Activity. In the records below, the line with "[K > 0] and" opens the range and the line with "(BlackScholes.valuation_label res = BlackScholes.FAIR" closes it; print that range exactly and nothing else.

[Saved data entries]

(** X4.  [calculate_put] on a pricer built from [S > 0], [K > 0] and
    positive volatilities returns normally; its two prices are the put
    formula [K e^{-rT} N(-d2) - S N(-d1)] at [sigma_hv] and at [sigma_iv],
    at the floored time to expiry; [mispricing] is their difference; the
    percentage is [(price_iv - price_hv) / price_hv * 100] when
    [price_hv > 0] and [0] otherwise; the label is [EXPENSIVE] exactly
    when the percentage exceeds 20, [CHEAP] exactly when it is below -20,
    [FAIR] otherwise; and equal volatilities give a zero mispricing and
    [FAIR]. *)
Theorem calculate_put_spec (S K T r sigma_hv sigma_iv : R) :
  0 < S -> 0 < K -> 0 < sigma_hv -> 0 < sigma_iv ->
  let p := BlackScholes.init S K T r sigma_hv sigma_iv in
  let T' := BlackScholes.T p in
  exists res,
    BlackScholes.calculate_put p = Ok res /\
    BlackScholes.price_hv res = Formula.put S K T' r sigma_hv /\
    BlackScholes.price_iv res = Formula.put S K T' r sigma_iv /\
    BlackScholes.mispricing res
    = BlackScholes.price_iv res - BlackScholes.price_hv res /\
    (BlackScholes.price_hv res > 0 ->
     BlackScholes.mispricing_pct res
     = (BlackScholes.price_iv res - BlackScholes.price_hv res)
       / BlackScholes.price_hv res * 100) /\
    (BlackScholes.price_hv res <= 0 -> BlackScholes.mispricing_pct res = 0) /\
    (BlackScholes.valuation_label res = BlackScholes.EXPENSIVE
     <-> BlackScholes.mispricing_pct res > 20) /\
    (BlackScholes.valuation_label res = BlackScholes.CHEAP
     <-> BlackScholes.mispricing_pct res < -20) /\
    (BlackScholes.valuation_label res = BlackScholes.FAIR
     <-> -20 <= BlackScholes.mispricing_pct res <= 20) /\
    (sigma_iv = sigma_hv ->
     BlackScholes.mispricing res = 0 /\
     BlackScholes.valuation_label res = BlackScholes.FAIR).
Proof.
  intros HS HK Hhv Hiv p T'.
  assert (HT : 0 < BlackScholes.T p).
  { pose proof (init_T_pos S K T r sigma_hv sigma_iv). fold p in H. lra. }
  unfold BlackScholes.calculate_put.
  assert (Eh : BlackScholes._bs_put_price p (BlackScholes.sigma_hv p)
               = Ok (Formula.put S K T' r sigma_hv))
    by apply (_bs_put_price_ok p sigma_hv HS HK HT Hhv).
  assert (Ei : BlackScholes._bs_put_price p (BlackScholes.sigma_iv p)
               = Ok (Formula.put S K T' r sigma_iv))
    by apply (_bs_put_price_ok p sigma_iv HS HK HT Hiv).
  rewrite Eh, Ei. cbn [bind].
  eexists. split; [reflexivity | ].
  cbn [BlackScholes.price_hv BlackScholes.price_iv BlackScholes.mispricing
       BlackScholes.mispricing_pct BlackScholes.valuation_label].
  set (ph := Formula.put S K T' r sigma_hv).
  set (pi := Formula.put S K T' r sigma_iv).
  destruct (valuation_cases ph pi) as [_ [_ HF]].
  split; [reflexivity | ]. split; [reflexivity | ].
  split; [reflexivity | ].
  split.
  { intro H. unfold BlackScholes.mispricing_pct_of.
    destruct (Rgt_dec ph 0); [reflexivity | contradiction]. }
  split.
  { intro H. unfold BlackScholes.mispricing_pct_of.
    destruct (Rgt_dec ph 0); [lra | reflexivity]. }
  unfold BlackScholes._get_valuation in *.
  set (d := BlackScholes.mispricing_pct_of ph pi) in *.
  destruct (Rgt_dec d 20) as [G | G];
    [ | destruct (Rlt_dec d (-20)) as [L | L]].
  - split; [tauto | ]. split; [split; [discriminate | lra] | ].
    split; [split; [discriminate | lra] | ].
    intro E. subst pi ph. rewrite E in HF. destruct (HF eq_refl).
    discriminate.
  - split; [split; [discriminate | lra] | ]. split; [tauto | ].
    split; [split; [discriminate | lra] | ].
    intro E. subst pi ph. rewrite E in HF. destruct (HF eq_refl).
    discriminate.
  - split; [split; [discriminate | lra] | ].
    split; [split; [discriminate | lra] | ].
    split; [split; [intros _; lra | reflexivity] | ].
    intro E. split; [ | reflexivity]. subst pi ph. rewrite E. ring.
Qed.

* * *

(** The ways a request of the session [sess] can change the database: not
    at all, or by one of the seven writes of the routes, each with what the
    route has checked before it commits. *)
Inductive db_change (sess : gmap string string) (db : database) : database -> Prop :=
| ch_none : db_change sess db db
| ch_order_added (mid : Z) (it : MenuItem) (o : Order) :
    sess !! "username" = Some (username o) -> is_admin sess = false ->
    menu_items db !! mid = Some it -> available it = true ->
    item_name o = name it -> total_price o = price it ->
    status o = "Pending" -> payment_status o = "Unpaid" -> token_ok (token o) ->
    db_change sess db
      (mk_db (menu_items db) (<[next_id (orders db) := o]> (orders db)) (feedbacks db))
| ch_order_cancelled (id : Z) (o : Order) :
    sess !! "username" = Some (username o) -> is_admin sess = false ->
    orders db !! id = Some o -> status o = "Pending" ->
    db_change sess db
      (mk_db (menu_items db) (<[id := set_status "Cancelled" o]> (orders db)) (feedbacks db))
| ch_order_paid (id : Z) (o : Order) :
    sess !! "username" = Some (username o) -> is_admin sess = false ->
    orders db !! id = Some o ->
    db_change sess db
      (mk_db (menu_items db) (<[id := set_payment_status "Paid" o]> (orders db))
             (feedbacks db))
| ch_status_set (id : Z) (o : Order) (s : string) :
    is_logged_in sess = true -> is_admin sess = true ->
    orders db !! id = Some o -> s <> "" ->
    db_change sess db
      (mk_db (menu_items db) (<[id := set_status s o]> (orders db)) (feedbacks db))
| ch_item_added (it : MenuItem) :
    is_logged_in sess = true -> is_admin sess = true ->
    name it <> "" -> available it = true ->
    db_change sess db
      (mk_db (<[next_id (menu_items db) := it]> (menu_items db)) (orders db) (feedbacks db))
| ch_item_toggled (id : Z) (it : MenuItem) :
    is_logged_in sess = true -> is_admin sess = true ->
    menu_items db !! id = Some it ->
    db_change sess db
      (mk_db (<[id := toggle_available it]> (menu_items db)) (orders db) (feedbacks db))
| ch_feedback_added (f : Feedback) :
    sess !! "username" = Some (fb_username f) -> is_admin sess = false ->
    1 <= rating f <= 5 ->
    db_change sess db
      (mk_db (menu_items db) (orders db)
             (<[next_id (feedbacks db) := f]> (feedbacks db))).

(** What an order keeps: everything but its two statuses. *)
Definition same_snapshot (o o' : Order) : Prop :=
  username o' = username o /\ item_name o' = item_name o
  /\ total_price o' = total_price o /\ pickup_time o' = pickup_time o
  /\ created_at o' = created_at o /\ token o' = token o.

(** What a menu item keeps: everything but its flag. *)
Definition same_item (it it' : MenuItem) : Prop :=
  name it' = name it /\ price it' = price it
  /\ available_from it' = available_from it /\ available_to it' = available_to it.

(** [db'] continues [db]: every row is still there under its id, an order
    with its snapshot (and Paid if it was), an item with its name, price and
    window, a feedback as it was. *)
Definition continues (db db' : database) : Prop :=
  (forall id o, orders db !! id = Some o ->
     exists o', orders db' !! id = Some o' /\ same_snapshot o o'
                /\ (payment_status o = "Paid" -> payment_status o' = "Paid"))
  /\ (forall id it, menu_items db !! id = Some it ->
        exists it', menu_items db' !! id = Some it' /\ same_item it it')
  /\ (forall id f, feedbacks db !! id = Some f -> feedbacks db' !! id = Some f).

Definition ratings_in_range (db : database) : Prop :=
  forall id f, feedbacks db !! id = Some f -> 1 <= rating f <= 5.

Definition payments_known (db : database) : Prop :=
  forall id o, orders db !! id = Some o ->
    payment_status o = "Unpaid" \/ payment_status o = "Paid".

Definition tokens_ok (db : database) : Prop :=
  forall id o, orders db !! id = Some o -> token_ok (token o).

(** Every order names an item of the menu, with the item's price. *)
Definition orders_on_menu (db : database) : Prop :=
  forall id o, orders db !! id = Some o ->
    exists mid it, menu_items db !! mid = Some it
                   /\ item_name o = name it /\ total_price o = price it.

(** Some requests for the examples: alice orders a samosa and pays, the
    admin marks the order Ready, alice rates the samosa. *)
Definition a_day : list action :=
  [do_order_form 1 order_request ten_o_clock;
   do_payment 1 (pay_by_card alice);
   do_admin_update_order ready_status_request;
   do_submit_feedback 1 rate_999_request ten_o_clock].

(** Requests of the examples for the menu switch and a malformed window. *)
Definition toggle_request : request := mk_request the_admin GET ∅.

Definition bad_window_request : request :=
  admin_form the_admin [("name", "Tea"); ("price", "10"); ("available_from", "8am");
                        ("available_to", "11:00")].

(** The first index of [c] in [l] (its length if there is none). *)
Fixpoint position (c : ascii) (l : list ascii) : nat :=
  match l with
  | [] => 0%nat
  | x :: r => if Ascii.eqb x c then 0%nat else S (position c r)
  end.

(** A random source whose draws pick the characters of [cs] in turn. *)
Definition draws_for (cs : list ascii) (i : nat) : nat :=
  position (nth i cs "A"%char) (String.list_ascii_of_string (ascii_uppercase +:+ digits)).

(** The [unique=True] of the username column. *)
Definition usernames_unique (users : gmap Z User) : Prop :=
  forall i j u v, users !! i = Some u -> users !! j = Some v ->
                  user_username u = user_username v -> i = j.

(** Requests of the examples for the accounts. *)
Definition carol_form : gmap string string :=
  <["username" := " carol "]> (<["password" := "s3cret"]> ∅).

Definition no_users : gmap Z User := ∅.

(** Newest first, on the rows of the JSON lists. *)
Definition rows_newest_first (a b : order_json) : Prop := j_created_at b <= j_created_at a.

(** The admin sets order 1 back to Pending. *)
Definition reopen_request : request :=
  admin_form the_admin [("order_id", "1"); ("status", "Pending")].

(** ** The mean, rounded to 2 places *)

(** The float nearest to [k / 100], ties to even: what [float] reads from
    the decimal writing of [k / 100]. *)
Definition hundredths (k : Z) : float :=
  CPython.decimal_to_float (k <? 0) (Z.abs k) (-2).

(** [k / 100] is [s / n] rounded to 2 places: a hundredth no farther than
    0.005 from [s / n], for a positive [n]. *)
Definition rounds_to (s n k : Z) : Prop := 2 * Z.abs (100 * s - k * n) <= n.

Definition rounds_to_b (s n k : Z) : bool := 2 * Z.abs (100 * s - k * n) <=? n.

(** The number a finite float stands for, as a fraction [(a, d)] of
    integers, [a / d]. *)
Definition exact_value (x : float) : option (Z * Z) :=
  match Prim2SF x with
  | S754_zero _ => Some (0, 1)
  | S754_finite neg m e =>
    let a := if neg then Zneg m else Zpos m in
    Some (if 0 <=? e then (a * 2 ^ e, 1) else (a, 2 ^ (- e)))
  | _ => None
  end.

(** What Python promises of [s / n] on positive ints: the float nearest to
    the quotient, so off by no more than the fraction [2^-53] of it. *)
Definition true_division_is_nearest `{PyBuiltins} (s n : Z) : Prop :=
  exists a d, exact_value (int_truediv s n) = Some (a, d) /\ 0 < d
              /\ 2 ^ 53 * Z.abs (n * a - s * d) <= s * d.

Answer section.
(** X4.  [calculate_put] on a pricer built from [S > 0], [K > 0] and
    positive volatilities returns normally; its two prices are the put
    formula [K e^{-rT} N(-d2) - S N(-d1)] at [sigma_hv] and at [sigma_iv],
    at the floored time to expiry; [mispricing] is their difference; the
    percentage is [(price_iv - price_hv) / price_hv * 100] when
    [price_hv > 0] and [0] otherwise; the label is [EXPENSIVE] exactly
    when the percentage exceeds 20, [CHEAP] exactly when it is below -20,
    [FAIR] otherwise; and equal volatilities give a zero mispricing and
    [FAIR]. *)
Theorem calculate_put_spec (S K T r sigma_hv sigma_iv : R) :
  0 < S -> 0 < K -> 0 < sigma_hv -> 0 < sigma_iv ->
  let p := BlackScholes.init S K T r sigma_hv sigma_iv in
  let T' := BlackScholes.T p in
  exists res,
    BlackScholes.calculate_put p = Ok res /\
    BlackScholes.price_hv res = Formula.put S K T' r sigma_hv /\
    BlackScholes.price_iv res = Formula.put S K T' r sigma_iv /\
    BlackScholes.mispricing res
    = BlackScholes.price_iv res - BlackScholes.price_hv res /\
    (BlackScholes.price_hv res > 0 ->
     BlackScholes.mispricing_pct res
     = (BlackScholes.price_iv res - BlackScholes.price_hv res)
       / BlackScholes.price_hv res * 100) /\
    (BlackScholes.price_hv res <= 0 -> BlackScholes.mispricing_pct res = 0) /\
    (BlackScholes.valuation_label res = BlackScholes.EXPENSIVE
     <-> BlackScholes.mispricing_pct res > 20) /\
    (BlackScholes.valuation_label res = BlackScholes.CHEAP
     <-> BlackScholes.mispricing_pct res < -20) /\
    (BlackScholes.valuation_label res = BlackScholes.FAIR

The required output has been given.